For every line in the material below that holds "None", report the line.

DATA FOR THIS EXERCISE
++++++++

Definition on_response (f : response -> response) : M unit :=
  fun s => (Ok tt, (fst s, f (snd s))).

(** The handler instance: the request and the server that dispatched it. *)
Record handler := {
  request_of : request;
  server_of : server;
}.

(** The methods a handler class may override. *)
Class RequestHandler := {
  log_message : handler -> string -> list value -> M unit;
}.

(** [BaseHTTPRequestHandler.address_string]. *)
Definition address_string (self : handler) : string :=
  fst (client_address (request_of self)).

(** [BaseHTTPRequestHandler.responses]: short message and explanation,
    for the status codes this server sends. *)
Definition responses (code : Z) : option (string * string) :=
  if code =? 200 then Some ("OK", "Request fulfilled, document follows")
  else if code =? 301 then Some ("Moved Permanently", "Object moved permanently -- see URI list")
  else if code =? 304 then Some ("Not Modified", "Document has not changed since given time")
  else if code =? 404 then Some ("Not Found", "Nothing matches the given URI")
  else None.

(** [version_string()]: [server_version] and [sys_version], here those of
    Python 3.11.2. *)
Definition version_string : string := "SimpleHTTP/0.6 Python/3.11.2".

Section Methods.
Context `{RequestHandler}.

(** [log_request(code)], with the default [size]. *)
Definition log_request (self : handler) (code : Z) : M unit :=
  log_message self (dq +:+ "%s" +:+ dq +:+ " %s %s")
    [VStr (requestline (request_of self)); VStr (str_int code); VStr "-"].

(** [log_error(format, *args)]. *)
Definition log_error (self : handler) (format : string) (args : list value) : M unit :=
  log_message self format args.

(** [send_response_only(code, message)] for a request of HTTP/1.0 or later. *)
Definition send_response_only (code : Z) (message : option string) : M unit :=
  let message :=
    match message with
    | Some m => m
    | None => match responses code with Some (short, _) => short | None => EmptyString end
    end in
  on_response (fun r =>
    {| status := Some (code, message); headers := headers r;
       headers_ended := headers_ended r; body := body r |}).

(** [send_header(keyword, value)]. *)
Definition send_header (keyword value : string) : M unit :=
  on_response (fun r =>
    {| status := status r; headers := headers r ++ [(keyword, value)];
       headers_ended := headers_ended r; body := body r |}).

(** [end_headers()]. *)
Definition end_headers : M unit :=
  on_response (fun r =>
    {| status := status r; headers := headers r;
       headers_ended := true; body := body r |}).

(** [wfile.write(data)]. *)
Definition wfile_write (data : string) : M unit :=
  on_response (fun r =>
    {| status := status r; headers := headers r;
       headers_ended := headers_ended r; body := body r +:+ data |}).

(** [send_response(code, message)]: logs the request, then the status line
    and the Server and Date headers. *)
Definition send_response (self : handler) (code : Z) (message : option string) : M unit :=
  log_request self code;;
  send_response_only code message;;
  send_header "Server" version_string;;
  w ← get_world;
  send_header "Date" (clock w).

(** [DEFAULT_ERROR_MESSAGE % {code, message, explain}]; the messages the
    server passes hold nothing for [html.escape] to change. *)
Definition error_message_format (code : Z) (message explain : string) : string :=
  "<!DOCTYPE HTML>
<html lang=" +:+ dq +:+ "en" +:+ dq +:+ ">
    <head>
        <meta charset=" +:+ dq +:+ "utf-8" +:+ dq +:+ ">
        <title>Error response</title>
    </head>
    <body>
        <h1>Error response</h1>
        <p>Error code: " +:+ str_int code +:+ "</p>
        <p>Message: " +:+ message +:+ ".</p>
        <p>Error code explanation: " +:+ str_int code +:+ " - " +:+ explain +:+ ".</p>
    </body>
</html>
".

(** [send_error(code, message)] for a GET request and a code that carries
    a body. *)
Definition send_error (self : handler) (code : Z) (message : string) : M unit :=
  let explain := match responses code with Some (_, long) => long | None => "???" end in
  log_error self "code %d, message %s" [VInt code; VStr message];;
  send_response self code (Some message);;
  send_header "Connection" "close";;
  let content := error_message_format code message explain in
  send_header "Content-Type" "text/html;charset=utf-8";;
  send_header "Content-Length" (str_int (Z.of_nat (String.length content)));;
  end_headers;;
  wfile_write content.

++++++++

TASK ANSWER
  else None.
    | None => match responses code with Some (short, _) => short | None => EmptyString end
  let explain := match responses code with Some (_, long) => long | None => "???" end in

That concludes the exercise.